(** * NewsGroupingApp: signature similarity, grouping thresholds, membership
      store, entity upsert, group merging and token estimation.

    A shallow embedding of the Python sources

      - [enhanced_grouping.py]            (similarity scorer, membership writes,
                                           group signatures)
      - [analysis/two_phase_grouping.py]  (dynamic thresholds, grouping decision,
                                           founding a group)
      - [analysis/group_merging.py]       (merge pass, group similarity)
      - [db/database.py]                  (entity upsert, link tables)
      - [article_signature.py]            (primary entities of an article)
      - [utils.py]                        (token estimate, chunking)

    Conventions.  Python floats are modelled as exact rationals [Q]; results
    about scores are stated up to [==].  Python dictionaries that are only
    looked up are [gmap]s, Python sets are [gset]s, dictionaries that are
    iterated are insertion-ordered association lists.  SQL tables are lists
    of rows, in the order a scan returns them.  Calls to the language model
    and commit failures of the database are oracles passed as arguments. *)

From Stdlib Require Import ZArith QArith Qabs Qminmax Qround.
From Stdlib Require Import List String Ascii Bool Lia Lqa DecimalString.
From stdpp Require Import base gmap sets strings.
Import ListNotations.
---
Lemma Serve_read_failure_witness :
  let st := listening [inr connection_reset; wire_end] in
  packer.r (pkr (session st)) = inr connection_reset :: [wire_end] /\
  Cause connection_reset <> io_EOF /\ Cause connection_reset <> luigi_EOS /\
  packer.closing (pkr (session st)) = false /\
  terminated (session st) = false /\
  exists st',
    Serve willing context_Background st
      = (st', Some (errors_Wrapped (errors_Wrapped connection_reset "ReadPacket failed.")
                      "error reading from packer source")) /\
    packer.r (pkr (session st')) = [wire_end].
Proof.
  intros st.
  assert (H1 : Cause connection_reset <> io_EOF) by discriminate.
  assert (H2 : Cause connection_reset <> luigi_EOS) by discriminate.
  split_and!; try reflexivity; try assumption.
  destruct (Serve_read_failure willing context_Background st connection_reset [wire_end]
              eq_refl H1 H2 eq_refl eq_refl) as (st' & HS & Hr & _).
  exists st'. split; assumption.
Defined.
---
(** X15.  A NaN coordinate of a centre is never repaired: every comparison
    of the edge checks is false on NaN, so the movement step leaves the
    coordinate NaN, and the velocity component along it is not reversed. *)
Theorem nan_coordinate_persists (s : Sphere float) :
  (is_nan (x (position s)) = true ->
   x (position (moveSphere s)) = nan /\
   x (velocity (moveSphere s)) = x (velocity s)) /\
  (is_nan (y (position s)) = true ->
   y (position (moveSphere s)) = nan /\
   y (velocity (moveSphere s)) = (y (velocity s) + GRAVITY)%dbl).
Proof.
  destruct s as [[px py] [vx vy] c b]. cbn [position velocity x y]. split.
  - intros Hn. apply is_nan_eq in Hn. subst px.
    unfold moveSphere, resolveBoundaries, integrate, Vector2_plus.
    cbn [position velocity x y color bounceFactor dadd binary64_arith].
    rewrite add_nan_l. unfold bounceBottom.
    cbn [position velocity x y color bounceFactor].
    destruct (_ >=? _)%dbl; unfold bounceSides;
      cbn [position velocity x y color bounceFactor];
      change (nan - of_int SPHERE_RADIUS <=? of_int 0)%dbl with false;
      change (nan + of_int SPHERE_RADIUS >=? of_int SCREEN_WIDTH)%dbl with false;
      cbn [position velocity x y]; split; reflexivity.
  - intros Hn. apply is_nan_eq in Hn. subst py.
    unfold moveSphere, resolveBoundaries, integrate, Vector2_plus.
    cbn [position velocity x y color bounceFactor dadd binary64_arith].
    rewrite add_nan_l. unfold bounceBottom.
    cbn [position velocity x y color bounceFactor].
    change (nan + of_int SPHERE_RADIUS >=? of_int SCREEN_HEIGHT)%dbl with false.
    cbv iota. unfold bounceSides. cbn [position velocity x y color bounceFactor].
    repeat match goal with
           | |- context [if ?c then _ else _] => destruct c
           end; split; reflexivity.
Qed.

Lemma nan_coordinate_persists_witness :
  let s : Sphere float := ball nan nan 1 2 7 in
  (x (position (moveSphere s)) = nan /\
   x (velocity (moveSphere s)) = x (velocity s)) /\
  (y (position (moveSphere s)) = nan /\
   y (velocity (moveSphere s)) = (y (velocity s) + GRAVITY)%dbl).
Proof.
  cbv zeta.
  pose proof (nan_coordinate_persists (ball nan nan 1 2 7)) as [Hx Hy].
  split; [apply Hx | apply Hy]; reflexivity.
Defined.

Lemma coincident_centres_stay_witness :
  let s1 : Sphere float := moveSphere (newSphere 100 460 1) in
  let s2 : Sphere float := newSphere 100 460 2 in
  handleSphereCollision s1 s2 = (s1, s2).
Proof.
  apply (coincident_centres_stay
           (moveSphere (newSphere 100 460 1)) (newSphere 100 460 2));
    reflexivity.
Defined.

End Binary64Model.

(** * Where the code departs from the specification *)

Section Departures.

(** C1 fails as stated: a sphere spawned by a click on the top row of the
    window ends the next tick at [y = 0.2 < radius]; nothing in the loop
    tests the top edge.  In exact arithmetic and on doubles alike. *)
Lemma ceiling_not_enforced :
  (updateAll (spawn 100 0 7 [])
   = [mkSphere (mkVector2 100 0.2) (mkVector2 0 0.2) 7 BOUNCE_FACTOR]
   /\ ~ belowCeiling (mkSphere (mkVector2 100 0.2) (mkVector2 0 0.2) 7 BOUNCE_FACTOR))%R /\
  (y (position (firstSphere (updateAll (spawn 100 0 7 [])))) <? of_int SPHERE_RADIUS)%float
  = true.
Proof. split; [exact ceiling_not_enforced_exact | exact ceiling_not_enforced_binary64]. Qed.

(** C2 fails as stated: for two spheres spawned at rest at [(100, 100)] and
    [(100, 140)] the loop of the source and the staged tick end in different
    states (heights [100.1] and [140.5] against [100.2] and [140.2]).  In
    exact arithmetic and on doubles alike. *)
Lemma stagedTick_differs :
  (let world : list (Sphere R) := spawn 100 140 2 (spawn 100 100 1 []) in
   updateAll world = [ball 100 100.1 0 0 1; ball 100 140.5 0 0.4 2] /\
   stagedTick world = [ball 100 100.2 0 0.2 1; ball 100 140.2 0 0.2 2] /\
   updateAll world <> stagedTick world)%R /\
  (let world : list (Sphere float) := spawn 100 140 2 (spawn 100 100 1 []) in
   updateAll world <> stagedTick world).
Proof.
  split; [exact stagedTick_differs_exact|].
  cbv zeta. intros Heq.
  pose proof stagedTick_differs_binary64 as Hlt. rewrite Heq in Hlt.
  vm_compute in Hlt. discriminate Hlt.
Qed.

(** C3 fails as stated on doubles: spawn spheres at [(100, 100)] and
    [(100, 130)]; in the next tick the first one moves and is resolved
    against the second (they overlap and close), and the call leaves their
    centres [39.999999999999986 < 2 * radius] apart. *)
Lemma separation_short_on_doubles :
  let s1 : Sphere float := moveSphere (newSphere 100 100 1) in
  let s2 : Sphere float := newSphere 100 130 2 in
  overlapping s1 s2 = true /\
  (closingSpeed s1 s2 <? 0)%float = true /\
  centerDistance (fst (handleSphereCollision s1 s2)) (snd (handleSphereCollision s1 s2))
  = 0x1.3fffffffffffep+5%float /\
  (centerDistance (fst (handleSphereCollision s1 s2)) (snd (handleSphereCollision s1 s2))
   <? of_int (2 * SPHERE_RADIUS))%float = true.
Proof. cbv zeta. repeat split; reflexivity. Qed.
---
Using the entries above, extract exactly the span from the line with "0.2) 7 BOUNCE_FACTOR]" to the line with "Proof. split; [exact", both lines included; leave out everything else.

   = [mkSphere (mkVector2 100 0.2) (mkVector2 0 0.2) 7 BOUNCE_FACTOR]
   /\ ~ belowCeiling (mkSphere (mkVector2 100 0.2) (mkVector2 0 0.2) 7 BOUNCE_FACTOR))%R /\
  (y (position (firstSphere (updateAll (spawn 100 0 7 [])))) <? of_int SPHERE_RADIUS)%float
  = true.
Proof. split; [exact ceiling_not_enforced_exact | exact ceiling_not_enforced_binary64]. Qed.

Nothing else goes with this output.